- From: Alan Ruttenberg <alanruttenberg@gmail.com>
- Date: Sat, 28 Jul 2007 00:27:59 -0400
- To: Tim Berners-Lee <timbl@w3.org>
- Cc: Chris Bizer <chris@bizer.de>, "SW-forum Web" <semantic-web@w3.org>, "Linking Open Data" <linking-open-data@simile.mit.edu>, "Jonathan A Rees" <jar@mumble.net>
On Jul 27, 2007, at 2:06 PM, Tim Berners-Lee wrote:
> On 2007-07 -27, at 01:18, Alan Ruttenberg wrote:
>> While it is true that <http://dbpedia.org/resource/Tim_Berners-
>> Lee> is also an identifier for me, there are good social reasons
>> why someone might want to use one or the other. I might want to
>> introduce myself to someone (or log in at a system) making sure
>> that the other party will have access to certain information.
I'm not following this example. If you want to introduce yourself in
RDF and control what the other party knows, create an information
resource under your own domain saying what you want them to know and
log in with that. However, I don't see why that information resource
would need a different name for you to accomplish what it needs to do.
> I might make a link from my data to one or other on the basis that
> I am more convinced that one or other will be well-maintained.
One or the other what? Data? If they are providing data then that's
what they should say their URIs denote. I see no reason to get this
mixed up with the business of creating a new proper name for something.
> I'm not going to persuade people to use one or the other. I do
> link the one I control to the dbpedia one with owl:sameAs.
I've noticed. My preference would be to get together with the people
that I work with and agree on the name we will use to talk about
things we need to talk about. AWWW 2.3.1 pretty much summarize why
that's a good idea.
> You say then,
>
>> I guess I am arguing that it is always a bad idea to mint your own
>> URI if you believe that some other URI names exactly the thing
>> that you are about to name with yours. So if there is a URI that
>> you are sure identifies a specific person, then use that instead
>> of inventing a new one. On the other hand, if you want to mint a
>> URI that is a resource *about* that person, according to you, then
>> it's fine to mint one for that - no one else can claim to have
>> exactly the same resource about that person.
>
> I disagree. I think that in general, there should be a small
> number of URIs. In general, yes, it is good to use a well-
> recognized one. But there are cases when it makes sense to make an
> identifier.
>
> I gave a talk a while ago at crossref.org, which maintains the doi:
> set of Digital Object Identifiers for books. ("TIP: You can turn a
> DOI string into a URL by appending the DOI string to http://
> dx.doi.org/") They said they had a big problem: their databases
> contain information connecting books and authors.
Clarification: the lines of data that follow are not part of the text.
(** * IT asset number generator: a shallow embedding of [src/App.tsx]

    The development follows the TypeScript source function by function.

    - JavaScript strings are modelled by [string]; the case mappings, [trim]
      and the [\s] character class are the ASCII ones. They are those of the
      source on ASCII text, and only there: a statement that depends on them
      assumes [ascii_only] of the strings it reads.
    - JavaScript numbers are modelled by [Z], with the exact sum, difference
      and decimal notation. These are those of the source on the safe
      integers, between [-2^53] and [2^53], and only there: a statement that
      depends on them assumes [safe_integer] of the numbers it reads.
    - [iconMap] is the table of the keys the object literal has itself; the
      members that every object inherits are not in it, and a statement
      about icons assumes [known_icon] of the ids it reads.
    - A JavaScript [Map] keeps its entries in insertion order; it is modelled
      by the list of its entries, which has no repeated key ([Map_wf]).
    - [new Date()], [alert] and [console.warn] are effects: the code that uses
      them lives in the monad [io], and [run] interprets a computation against
      a sequence of clock readings.
    - The React state of the component is the record [AppState]; an event
      handler is a function from the state it closes over to an [io]
      computation of the next state. *)

From Stdlib Require Import ZArith List Bool Ascii String Lia Arith.
From Stdlib Require Import Decimal DecimalString DecimalPos DecimalZ.
Import ListNotations.

#[local] Open Scope string_scope.
#[local] Open Scope Z_scope.

(** ** JavaScript string primitives *)

Module Js.

(** [Number.prototype.toString] on a safe integer: the decimal notation.
    (Beyond [2^53] the source rounds the digits, and from [1e21] on it
    writes an exponent.) *)
Definition toString (z : Z) : string := NilZero.string_of_int (Z.to_int z).
(** C5: with [overwrite] off the loop of the matcher issues no set call
    and leaves the server and the object as they were, whatever the index
    and however many scans it matches; so does the whole method, whatever
    the rule table. *)
Theorem match_scan_types_dry_run rename_dict (df : DataFrame RenameRule) st :
  match_scans rename_dict false st = (Ok (), st)
  ∧ (match_scan_types df false st).2 = st.
Proof.
  split; [apply match_rows_dry|].
  unfold match_scan_types, mbind, M_bind, bind, get, lift.
  destruct (get_scan_rename_dict df (self st)) as [d|e]; [|done].
  change (match_scans d false st) with
    (for_each (rows (scan_df (self st))) (match_row d false) st).
  by rewrite match_rows_dry.
Qed.

(** C8 (amended): with [overwrite] on, when the set call of a matched
    scan raises, the exception leaves the loop: the run ends with it, the
    last call issued is the one that raised, and no later row is looked
    at. *)
Theorem match_scans_failure_aborts rename_dict st pre row post new_type st1 e w :
  rows (scan_df (self st)) = pre ++ row :: post →
  for_each pre (match_row rename_dict true) st = (Ok (), st1) →
  rename_dict !! (series_description row.2, scan_type row.2) = Some new_type →
  attrs_set (mkSetCall (ID row.2) "scan_type" new_type) (world (server st1))
    = (Raise e, w) →
  match_scans rename_dict true st =
  (Raise e,
   mkRun (mkRemote w (calls (server st1) ++ [mkSetCall (ID row.2) "scan_type" new_type]))
         (self st)).
Proof.
  intros Hrows Hpre Hkey Hset.
  change (match_scans rename_dict true st) with
    (for_each (rows (scan_df (self st))) (match_row rename_dict true) st).
  rewrite Hrows, for_each_app, Hpre. simpl. unfold bind.
  rewrite (match_row_matched _ _ _ _ Hkey), Hset. simpl.
  pose proof (match_rows_self rename_dict true pre st) as Hself.
  rewrite Hpre in Hself. simpl in Hself. by rewrite Hself.
Qed.

End Matching.
(** * Timezones for ZeppOS: a shallow embedding of [tz-import.src.js]

    The development follows the source file top to bottom:
    - [JsNum], [JsString]: the fragment of JavaScript numbers and strings the
      library relies on (decimal printing, [parseInt], [split], [padStart],
      the two offset regular expressions);
    - [JsDouble]: the binary64 numbers of the two places that compute with
      fractions, the string similarity and the geo approximator;
    - [JsDate]: the ECMAScript time-value arithmetic behind [Date.UTC],
      [getUTCDay], [setUTCDate] and the host-local getters;
    - [Tz]: the [Timezones] class itself, its private caches threaded through
      a state-and-exception monad, and the statements proved about it. *)

From Stdlib Require Import ZArith QArith Qabs Lia Lqa String Ascii.
From Stdlib Require Import DecimalString DecimalPos DecimalZ SpecFloat.
From stdpp Require Import gmap strings list.

Local Open Scope Z_scope.

(** Arithmetic goals below mention floor division by literals. *)
Ltac zdiv := Z.to_euclidean_division_equations; lia.

(* ===================================================================== *)
(** ** JavaScript numbers *)
(* ===================================================================== *)

Module JsNum.

(** The numbers that reach the code are integers (minutes, milliseconds,
    calendar fields) or [NaN]. *)
Inductive jsnum : Type :=
  | NaN
  | Num (z : Z).

#[global] Instance jsnum_eq_dec : EqDecision jsnum.
Proof. solve_decision. Defined.

(** [Number.prototype.toString()] on an integer. *)
Definition Z_to_string (z : Z) : string := NilZero.string_of_int (Z.to_int z).

Definition num_to_string (n : jsnum) : string :=
  match n with
  | NaN => "NaN"
  | Num z => Z_to_string z
  end.

(** Relational operators: every comparison with [NaN] is false. *)
Definition lt (a b : jsnum) : bool :=
  match a, b with
  | Num x, Num y => x <? y
  | _, _ => false
  end.

Definition le (a b : jsnum) : bool :=
  match a, b with
  | Num x, Num y => x <=? y
  | _, _ => false
  end.

Definition ge (a b : jsnum) : bool := le b a.

(** [ToInt32], used by the bitwise operators. *)
Definition ToInt32 (n : jsnum) : Z :=
  match n with
  | NaN => 0
  | Num z => let r := z mod 2 ^ 32 in if r <? 2 ^ 31 then r else r - 2 ^ 32
  end.

End JsNum.
Export JsNum.

(* ===================================================================== *)
(** ** JavaScript numbers with fractions: IEEE 754 binary64 *)
(* ===================================================================== *)

Module JsDouble.

(** A [Number] as the engine holds it: the binary64 format of the Standard
    Library ([prec = 53], [emax = 1024]), with one quiet [NaN] and rounding
    to nearest, ties to even.  The doubles are the values that satisfy
    [valid_binary prec emax]; the operations below return such values on
    such arguments, and a statement made for every [spec_float] holds for
    every double. *)
Definition double : Type := spec_float.

Definition prec : Z := 53.
Definition emax : Z := 1024.

(** The [Number] value of an integer. *)
Definition of_Z (z : Z) : double := binary_normalize prec emax z 0 false.

Definition of_nat (n : nat) : double := of_Z (Z.of_nat n).

(** [+], [-], [*] and [/]. *)
Definition add (x y : double) : double := SFadd prec emax x y.
Definition sub (x y : double) : double := SFsub prec emax x y.
Definition mul (x y : double) : double := SFmul prec emax x y.
Definition div (x y : double) : double := SFdiv prec emax x y.

(** [x < y], [x > y] and [x <= y]; all are false when an operand is
    [NaN]. *)
Definition lt (x y : double) : bool := SFltb x y.
Definition gt (x y : double) : bool := SFltb y x.
Definition le (x y : double) : bool := SFleb x y.
Lemma all_chars_lstrip p s :
  all_chars p s = true -> all_chars p (lstrip s) = true.
Proof.
  induction s as [|c rest IH]; simpl; [reflexivity|]. intros H.
  apply andb_true_iff in H as [Hc Hrest].
  destruct (is_space c); [now apply IH|]. simpl. now rewrite Hc, Hrest.
Qed.

Lemma all_chars_rstrip p s :
  all_chars p s = true -> all_chars p (rstrip s) = true.
Proof.
  induction s as [|c rest IH]; simpl; [reflexivity|]. intros H.
  apply andb_true_iff in H as [Hc Hrest]. specialize (IH Hrest).
  destruct (rstrip rest) as [|c' kept].
  - destruct (is_space c); simpl; [reflexivity|now rewrite Hc].
  - simpl in *. now rewrite Hc, IH.
Qed.

Lemma lstrip_head s :
  lstrip s = EmptyString \/
  exists c rest, lstrip s = String c rest /\ is_space c = false.
Proof.
  induction s as [|c rest IH]; simpl; [now left|].
  destruct (is_space c) eqn:Hc; [exact IH|]. right. now exists c, rest.
Qed.

Lemma lstrip_fixed c rest : is_space c = false -> lstrip (String c rest) = String c rest.
Proof. simpl. now intros ->. Qed.

Lemma rstrip_head c rest :
  is_space c = false -> exists kept, rstrip (String c rest) = String c kept.
Proof.
  intros Hc. simpl. destruct (rstrip rest) as [|c' kept]; rewrite ?Hc; eauto.
Qed.

Lemma rstrip_idem s : rstrip (rstrip s) = rstrip s.
Proof.
  induction s as [|c rest IH]; simpl; [reflexivity|].
  destruct (rstrip rest) as [|c' kept] eqn:Hrest.
  - destruct (is_space c) eqn:Hc; simpl; [reflexivity|now rewrite Hc].
  - simpl. simpl in IH. rewrite IH. reflexivity.
Qed.

Lemma strip_idem s : strip (strip s) = strip s.
Proof.
  unfold strip. destruct (lstrip_head s) as [->|(c & rest & -> & Hc)];
    [reflexivity|].
  destruct (rstrip_head c rest Hc) as [kept Hkept]. rewrite Hkept.
  rewrite (lstrip_fixed _ _ Hc), <- Hkept. apply rstrip_idem.
Qed.

(** X1: every name the handler passes on is not empty, has no comma and has
    no blank at either end, whatever the text of the input box. *)
Theorem parse_companies_clean company_input :
  Forall (fun name => clean_name name = true) (parse_companies company_input).
Proof.
  unfold parse_companies. apply Forall_forall. intros name Hin.
  apply in_map_iff in Hin as (piece & <- & Hpiece).
  apply filter_In in Hpiece as [Hpiece Hne].
  pose proof (split_comma_no_comma company_input) as Hno.
  rewrite Forall_forall in Hno. specialize (Hno piece Hpiece).
  unfold clean_name. rewrite Hne, strip_idem, String.eqb_refl.
  unfold strip. now rewrite all_chars_rstrip by now apply all_chars_lstrip.
Qed.
(** [add_land] on a well-shaped grid. *)
Lemma add_land_spec i g :
  grid_shape numRows numCols g → 0 < numCols →
  ∃ ok g1, add_land numRows numCols i g = Some (ok, g1)
           ∧ chk_loc numRows numCols i g = Some ok
           ∧ (ok = false → g1 = g).
Proof.
  intros Hs Hc.
  destruct (chk_loc_spec i g Hs Hc) as ([|] & Hk & Hb).
  - destruct (proj1 Hb eq_refl) as [Hr _].
    destruct (in_range_coords _ _ _ Hc Hr) as [Hrow Hcol].
    destruct (place_is_Some numRows numCols LHO_LANDSCAPE (add_lands 1) g
                (row i) (col i) Hs Hrow Hcol) as (t1 & t2 & Hm & Ht).
    unfold add_land. rewrite Hk. simpl. rewrite Hm. simpl. rewrite Ht. simpl.
    eexists _, _. split; [reflexivity|]. split; [reflexivity|discriminate].
  - unfold add_land. rewrite Hk. simpl.
    eexists _, _. split; [reflexivity|]. split; [reflexivity|done].
Qed.

(** X3.  On a well-shaped grid [add_land] never reads or writes outside
    the array; it is accepted exactly when [chk_loc] holds, and a rejected
    call returns the grid untouched. *)
Theorem add_land_accepts_placeable i g :
  grid_shape numRows numCols g → 0 < numCols →
  ∃ ok g1, add_land numRows numCols i g = Some (ok, g1)
           ∧ chk_loc numRows numCols i g = Some ok
           ∧ (ok = false → g1 = g).
Proof. exact (add_land_spec i g). Qed.

(** [add_river] on a well-shaped grid. *)
Lemma add_river_spec i g :
  grid_shape numRows numCols g → 0 < numCols →
  ∃ ok g1,
    add_river numRows numCols i g = Some (ok, g1)
    ∧ (ok = true ↔
       chk_loc numRows numCols i g = Some true
       ∧ (newRiver (river g) = true →
          on_border numRows numCols (row i) (col i) = true)
       ∧ (-1 < headLoc (river g) →
          next_to (row i) (col i)
                  (row (headLoc (river g))) (col (headLoc (river g))) = true)).
Proof.
  intros Hs Hc.
  destruct (add_river numRows numCols i g) as [[ok g1]|] eqn:H.
  - exists ok, g1. split; [done|]. destruct ok.
    + split; [intros _|done].
      apply add_river_inv in H
        as (Hr & Hb & Hadj & x & t1 & t2 & Hx & Hty & _).
      split; [|done].
      destruct (chk_loc_spec i g Hs Hc) as (b & Hk & Hbb).
      rewrite Hk. f_equal. apply Hbb. split; [done|].
      by rewrite Hx; simpl; rewrite Hty.
    + split; [done|]. intros (Hk & Hb & Hadj). exfalso.
      unfold add_river in H.
      destruct (newRiver (river g)) eqn:Hn; simpl in H.
      * rewrite (Hb eq_refl) in H. simpl in H.
        change (chk_loc numRows numCols i (set_newRiver false g))
          with (chk_loc numRows numCols i g) in H.
        rewrite Hk in H. simpl in H.
        destruct (headLoc (river g) >? -1) eqn:Hh.
        -- rewrite Z.gtb_ltb in Hh. apply Z.ltb_lt in Hh.
           rewrite (Hadj Hh) in H. simpl in H.
           destruct (modify _ _ _ _); [|discriminate]. simpl in H.
           destruct (touch_neighbours _ _ _ _ _ _); discriminate.
        -- rewrite andb_false_r in H.
           destruct (modify _ _ _ _); [|discriminate]. simpl in H.
           destruct (touch_neighbours _ _ _ _ _ _); discriminate.
      * rewrite Hk in H. simpl in H.
        destruct (headLoc (river g) >? -1) eqn:Hh.
        -- rewrite Z.gtb_ltb in Hh. apply Z.ltb_lt in Hh.
           rewrite (Hadj Hh) in H. simpl in H.
           destruct (modify _ _ _ _); [|discriminate]. simpl in H.
           destruct (touch_neighbours _ _ _ _ _ _); discriminate.
        -- rewrite andb_false_r in H.
           destruct (modify _ _ _ _); [|discriminate]. simpl in H.
           destruct (touch_neighbours _ _ _ _ _ _); discriminate.
  - exfalso. unfold add_river in H.
    destruct (newRiver (river g) && negb _); [discriminate|].
    set (g' := if newRiver (river g) then set_newRiver false g else g) in *.
    assert (Hs' : grid_shape numRows numCols g').
    { unfold g'. by destruct (newRiver (river g)). }
    destruct (chk_loc_spec i g' Hs' Hc) as (b & Hk & Hbb).
    rewrite Hk in H. simpl in H.
    destruct (negb (next_to _ _ _ _) && _); [discriminate|].
    destruct b; [|discriminate].
    destruct (proj1 Hbb eq_refl) as [Hr _].
    destruct (in_range_coords _ _ _ Hc Hr) as [Hrow Hcol].
    destruct (place_is_Some numRows numCols LHO_RIVER (add_rivers 1) g'
                (row i) (col i) Hs' Hrow Hcol) as (t1 & t2 & Hm & Ht).
    rewrite Hm in H. simpl in H. rewrite Ht in H. discriminate.
Qed.

(** X4.  On a well-shaped grid [add_river] never reads or writes outside
    the array, and it is accepted exactly when the cell passes [chk_loc],
    lies on the border if no river is started, and is next to the head if
    there is one. *)
Theorem add_river_accepts_exactly i g :
  grid_shape numRows numCols g → 0 < numCols →
  ∃ ok g1,
    add_river numRows numCols i g = Some (ok, g1)
    ∧ (ok = true ↔
       chk_loc numRows numCols i g = Some true
       ∧ (newRiver (river g) = true →
          on_border numRows numCols (row i) (col i) = true)
       ∧ (-1 < headLoc (river g) →
          next_to (row i) (col i)
                  (row (headLoc (river g))) (col (headLoc (river g))) = true)).
Proof. exact (add_river_spec i g). Qed.

(** X5.  Once a river is started ([newRiver] false), a rejected
    [add_river] leaves the whole grid state exactly as it was; in
    particular a cell that is not next to the head is rejected without any
    change. *)
Theorem add_river_rejection_is_clean i g g1 :
  newRiver (river g) = false →
  add_river numRows numCols i g = Some (false, g1) →
  g1 = g.
Proof.
  unfold add_river. intros Hn H. rewrite Hn in H. simpl in H.
  destruct (chk_loc numRows numCols i g) as [v|]; [|discriminate].
  simpl in H.
  destruct (negb (next_to _ _ _ _) && _); [by inversion H|].
  destruct v; [|by inversion H].
  destruct (modify _ _ _ _); [|discriminate]. simpl in H.
  destruct (touch_neighbours _ _ _ _ _ _); discriminate.
Qed.

(** X6.  [remove_terrain] on an Empty tile that is not the river head
    changes nothing at all. *)
Theorem remove_terrain_empty_is_noop i g x :
  rd (grid g) (row i) (col i) = Some x → type x = LHO_EMPTY →
  headLoc (river g) ≠ i →
  remove_terrain numRows numCols i g = Some g.
Proof.
  intros Hx Hty Hh. unfold remove_terrain. rewrite Hx. simpl.
  destruct (modify_is_Some (set_type LHO_EMPTY) (grid g) (row i) (col i))
    as [t1 Hm]; [by eauto|].
  rewrite Hm. simpl. rewrite Hty. simpl.
  replace (headLoc (river g) =? i) with false
    by (symmetry; by apply Z.eqb_neq).
  assert (t1 = grid g) as ->.
  { apply rd_ext; [by eapply modify_shape|]. intros a b.
    rewrite (rd_modify _ _ _ _ _ a b Hm).
    destruct (decide (a = row i ∧ b = col i)) as [[-> ->]|]; [|done].
    rewrite Hx. simpl. f_equal. destruct x. simpl in *. by subst. }
  by destruct g.
Qed.
(** X7. Records that are not selected (not included, or ignored by name)
    are never evaluated: the lines of the loop over the records, and the
    exception it may raise, are those of the loop over the selected records
    alone, whatever the other fields of the unselected records are. *)
Theorem unselected_records_are_not_evaluated opts incl tl :
  all_task_lines opts incl tl
  = all_task_lines opts incl (List.filter (is_selected opts incl) tl).
Proof.
  induction tl as [|d tl IH]; [reflexivity|].
  cbn [List.filter]. destruct (is_selected opts incl d) eqn:Hsel.
  - rewrite !all_task_lines_cons, IH. reflexivity.
  - rewrite all_task_lines_cons, (task_lines_unselected _ _ _ Hsel).
    rewrite <- IH. destruct (all_task_lines opts incl tl); reflexivity.
Qed.

(** ** The trigger and the schedule *)

Lemma task_lines_lookup_ext opts incl (d d' : gmap string string) :
  d !! "TaskName" = d' !! "TaskName" ->
  d !! "TaskPath" = d' !! "TaskPath" ->
  d !! "NextRunTime" = d' !! "NextRunTime" ->
  d !! "LastTaskResult" = d' !! "LastTaskResult" ->
  d !! "Enabled" = d' !! "Enabled" ->
  task_lines opts incl d = task_lines opts incl d'.
Proof.
  intros H1 H2 H3 H4 H5.
  unfold task_lines, check_one_task, internal_task_check. unfold_M.
  unfold Py.getitem. rewrite H1, H2, H3, H4, H5. reflexivity.
Qed.

(** X8. Only the text "False" in the Enabled field counts as a disabled
    trigger: a record with any other Enabled value gives the lines, or the
    exception, of the same record without an Enabled field. *)
Theorem enabled_other_than_False_is_enabled opts incl
    (d : gmap string string) v :
  v <> "False" ->
  task_lines opts incl (<["Enabled" := v]> d)
  = task_lines opts incl (delete "Enabled" d).
Proof.
  intros Hv.
  unfold task_lines, check_one_task, internal_task_check. unfold_M.
  unfold Py.getitem.
  rewrite !lookup_insert_eq, !lookup_delete_eq.
  rewrite !lookup_insert_ne, !lookup_delete_ne by discriminate.
  rewrite (proj2 (String.eqb_neq v "False") Hv).
  change (String.eqb "True" "False") with false.
  reflexivity.
Qed.

Lemma enabled_other_than_False_is_enabled_witness :
  task_lines (mkOptions ["Backup"] [] [] false) ["Backup"]
    (<["Enabled" := "false"]> (first_task succeeded_block))
  = task_lines (mkOptions ["Backup"] [] [] false) ["Backup"]
      (delete "Enabled" (first_task succeeded_block)).
Proof.
  apply (enabled_other_than_False_is_enabled
           (mkOptions ["Backup"] [] [] false) ["Backup"]
           (first_task succeeded_block) "false").
  discriminate.
Defined.

(** X9. With [--ignore-nextruntime] the values of the NextRunTime and
    Enabled fields have no effect on the lines of a record, but the
    NextRunTime field is still read: a selected record without it raises
    KeyError. *)
Theorem ignore_nextruntime_ignores_values opts incl
    (d : gmap string string) next next' enabled enabled' :
  ignore_nextruntime opts = true ->
  task_lines opts incl
    (<["NextRunTime" := next]> (<["Enabled" := enabled]> d))
  = task_lines opts incl
      (<["NextRunTime" := next']> (<["Enabled" := enabled']> d))
  /\ (forall task_name task_location,
        d !! "TaskName" = Some task_name ->
        selected opts incl task_name = true ->
        d !! "TaskPath" = Some task_location ->
        d !! "NextRunTime" = None ->
        task_lines opts incl d = Raise (KeyError "NextRunTime")).
Proof.
  intros Hflag. split.
  - unfold task_lines, check_one_task, internal_task_check. unfold_M.
    unfold Py.getitem. rewrite Hflag.
    rewrite !lookup_insert_eq.
    rewrite !(lookup_insert_ne _ "NextRunTime") by discriminate.
    rewrite !lookup_insert_eq.
    rewrite !(lookup_insert_ne _ "Enabled") by discriminate.
    reflexivity.
  - intros name loc Hname Hsel Hpath Hnext. unfold task_lines.
    rewrite (check_one_task_selected opts d name (mkSelf incl []) Hname Hsel).
    unfold internal_task_check. unfold_M. unfold Py.getitem.
    rewrite Hpath, Hnext. reflexivity.
Qed.
Lemma keys_first_seen {V} (d : Dict.t V) (l : list string) (x : string) :
  Dict.keys d = first_seen l →
  (if Dict.mem d x then Dict.keys d else Dict.keys d ++ [x])
  = first_seen (l ++ [x]).
Proof.
  intros Hk. rewrite first_seen_snoc.
  destruct (Dict.mem d x) eqn:Hm.
  - rewrite decide_True; [done|].
    apply elem_of_first_seen. rewrite <- Hk. by apply get_keys, mem_get.
  - rewrite decide_False; [by rewrite Hk|].
    intros Hin%elem_of_first_seen. rewrite <- Hk in Hin.
    apply get_keys, mem_get in Hin. congruence.
Qed.

Lemma construct_keys rows :
  Dict.keys (containers (construct rows))
    = first_seen (map container_id rows)
  ∧ Dict.keys (boxes (construct rows)) = first_seen (map box_id rows)
  ∧ Dict.keys (cylinders (construct rows))
    = first_seen (map cylinder_id rows).
Proof.
  induction rows as [|r rows IH] using rev_ind; [done|].
  destruct IH as (IHc & IHb & IHy).
  rewrite construct_snoc, !map_app. simpl.
  rewrite construct_row_container_keys, construct_row_box_keys,
    construct_row_cylinder_keys.
  by rewrite (keys_first_seen _ _ _ IHc), (keys_first_seen _ _ _ IHb),
    (keys_first_seen _ _ _ IHy).
Qed.

End ConstructionFacts.

Section ConstructionInvariants.
Context {num : Type}.
Implicit Types (h : Hierarchy num) (r : Row num) (rows : list (Row num)).

Lemma get_None_filter rows k :
  Dict.get (boxes (construct rows)) k = None →
  filter (fun r => box_id r = k) rows = [].
Proof.
  intros Hget.
  destruct (filter (fun r => box_id r = k) rows) as [|r l] eqn:E; [done|].
  assert (r ∈ filter (fun r => box_id r = k) rows) as Hin
    by (rewrite E; left).
  apply list_elem_of_filter in Hin as [Heq Hr].
  assert (k ∈ Dict.keys (boxes (construct rows))) as Hk.
  { destruct (construct_keys rows) as (_ & -> & _).
    apply elem_of_first_seen, list_elem_of_fmap. by exists r. }
  apply get_keys in Hk as [b Hb]. congruence.
Qed.
(** * The konnectivity agent resource of Kamaji

    A shallow embedding of [internal/resources/konnectivity/agent.go]: the
    [Agent] resource that keeps the konnectivity agent DaemonSet of a tenant
    cluster in line with the add-on section of a TenantControlPlane.

    Go values are modelled as follows.
    - [string] is [string], [int32]/[int64] are [Z], slices are lists;
    - a [map[string]string] is a [gmap string string] (a nil map and an empty
      map read the same and are both [∅]);
    - a pointer field that the code tests against nil or allocates is an
      [option];
    - an [error] result is an [option error] ([None] is nil);
    - a method that writes through its receiver is a computation over the
      [World] the receiver lives in; a nil dereference or an index out of
      range is a panic, and a panicking computation has no result. *)

From Stdlib Require Import ZArith String Ascii DecimalString.
From stdpp Require Import gmap strings list sorting.

Local Open Scope Z_scope.

(** ** Errors *)

(** The reasons of an API status error that the code tells apart. *)
Inductive StatusReason :=
| StatusReasonNotFound
| StatusReasonAlreadyExists
| StatusReasonConflict
| StatusReasonInternalError.

Inductive error :=
| StatusError (reason : StatusReason) (message : string)
| errorString (message : string).

#[global] Instance StatusReason_eq_dec : EqDecision StatusReason.
Proof. solve_decision. Defined.

#[global] Instance error_eq_dec : EqDecision error.
Proof. solve_decision. Defined.

Module k8serrors.
(** [IsNotFound] holds of the API errors whose reason is NotFound. *)
Definition IsNotFound (err : error) : bool :=
  match err with
  | StatusError StatusReasonNotFound _ => true
  | _ => false
  end.
End k8serrors.

(** ** Kubernetes API types (the fields of [metav1], [corev1], [appsv1]
    that the agent reads or writes, and some it leaves alone) *)

(** [metav1.Time]: seconds since the zero time, which is [0]. *)
Definition Time := Z.

Module ObjectMeta.
Record t := mk {
  Name : string;
  Namespace : string;
  Labels : gmap string string;
  Annotations : gmap string string }.

Definition zero : t := mk EmptyString EmptyString ∅ ∅.

Definition SetLabels (labels : gmap string string) (m : t) : t :=
  mk (Name m) (Namespace m) labels (Annotations m).

#[global] Instance eq_dec : EqDecision t.
Proof. solve_decision. Defined.
End ObjectMeta.

Module LabelSelectorRequirement.
Record t := mk {
  Key : string;
  Operator : string;
  Values : list string }.

#[global] Instance eq_dec : EqDecision t.
Proof. solve_decision. Defined.
End LabelSelectorRequirement.

Module LabelSelector.
Record t := mk {
  MatchLabels : gmap string string;
  MatchExpressions : list LabelSelectorRequirement.t }.

Definition zero : t := mk ∅ [].

Definition set_MatchLabels (labels : gmap string string) (s : t) : t :=
  mk labels (MatchExpressions s).

#[global] Instance eq_dec : EqDecision t.
Proof. solve_decision. Defined.
End LabelSelector.

Module Toleration.
Record t := mk {
  Key : string;
  Operator : string;
  Value : string;
  Effect : string;
  TolerationSeconds : option Z }.

#[global] Instance eq_dec : EqDecision t.
Proof. solve_decision. Defined.
End Toleration.

Module ServiceAccountTokenProjection.
Record t := mk {
  Audience : string;
  ExpirationSeconds : option Z;
  Path : string }.

#[global] Instance eq_dec : EqDecision t.
Proof. solve_decision. Defined.
End ServiceAccountTokenProjection.

Module VolumeProjection.
Record t := mk {
  ServiceAccountToken : option ServiceAccountTokenProjection.t }.

#[global] Instance eq_dec : EqDecision t.
Proof. solve_decision. Defined.
End VolumeProjection.

Module ProjectedVolumeSource.
Record t := mk {
  Sources : list VolumeProjection.t;
  DefaultMode : option Z }.

#[global] Instance eq_dec : EqDecision t.
Proof. solve_decision. Defined.
End ProjectedVolumeSource.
They use dois for
> the books, but what can they use for people? There is no central
> registry for people. They have no right to invent identifiers for
> people. They had run it not this problem because they were
> thinking centralized, not weblike. They had the model that there
> should be on central name for a book (and they should run it).
> This breaks because other people have their IS for everything too
> -- no one can practically socially be the one central truth, and
> that would be a fragile system (socially and technically) if they
> were. But the good news if that they still provide a very valuable
> function. They provide a source of stable URIs for books (alas no
> RDF).
It seems to me that there is a whole bunch of ideas mixed together
here. I'm not sure I've got it all, but I'll respond to what I can
figure out.
1) I don't see how your story relates to your argument. You are
arguing with my statement that aliases shouldn't be be created, but
your illustration is of a case where there aren't names to alias to
in the first place.
2) What does the name have to do with truth? A statement can be true,
but a name either identifies something or it doesn't. It seems to me
that if you believe that the name identifies the thing enough to say
sameAs, then that pretty much settles it. Now in the business I am
in this tends not to be the case - it is more often the case that
someone thinks they have identified something and named it but when I
probe for a simple question: "What is it that you have identified?"
they can't give me a straight answer. So in that case I don't use
sameAs, since I tend to be pretty clear about what I want to say.
3) "This breaks because other people have their IS for everything
too": I don't know what "IS" stands for here.
4) The very valuable function - providing a name that we all use to
identify something, and being clear enough when they created those
names that many people agree that this is a good name - is exactly
what I want to encourage. Later on, after many people use the name,
we have the desired robustness. People who depend on using that name
will be sure to keep a definition around. People wondering what the
name is will be able to look at usage and figure out what it's about.
It doesn't really matter whether or not crossref serves any
information about the name. In fact if they changed management and
started publishing spam and bogus information at those URIs I expect
the community would simply ignore them thereafter.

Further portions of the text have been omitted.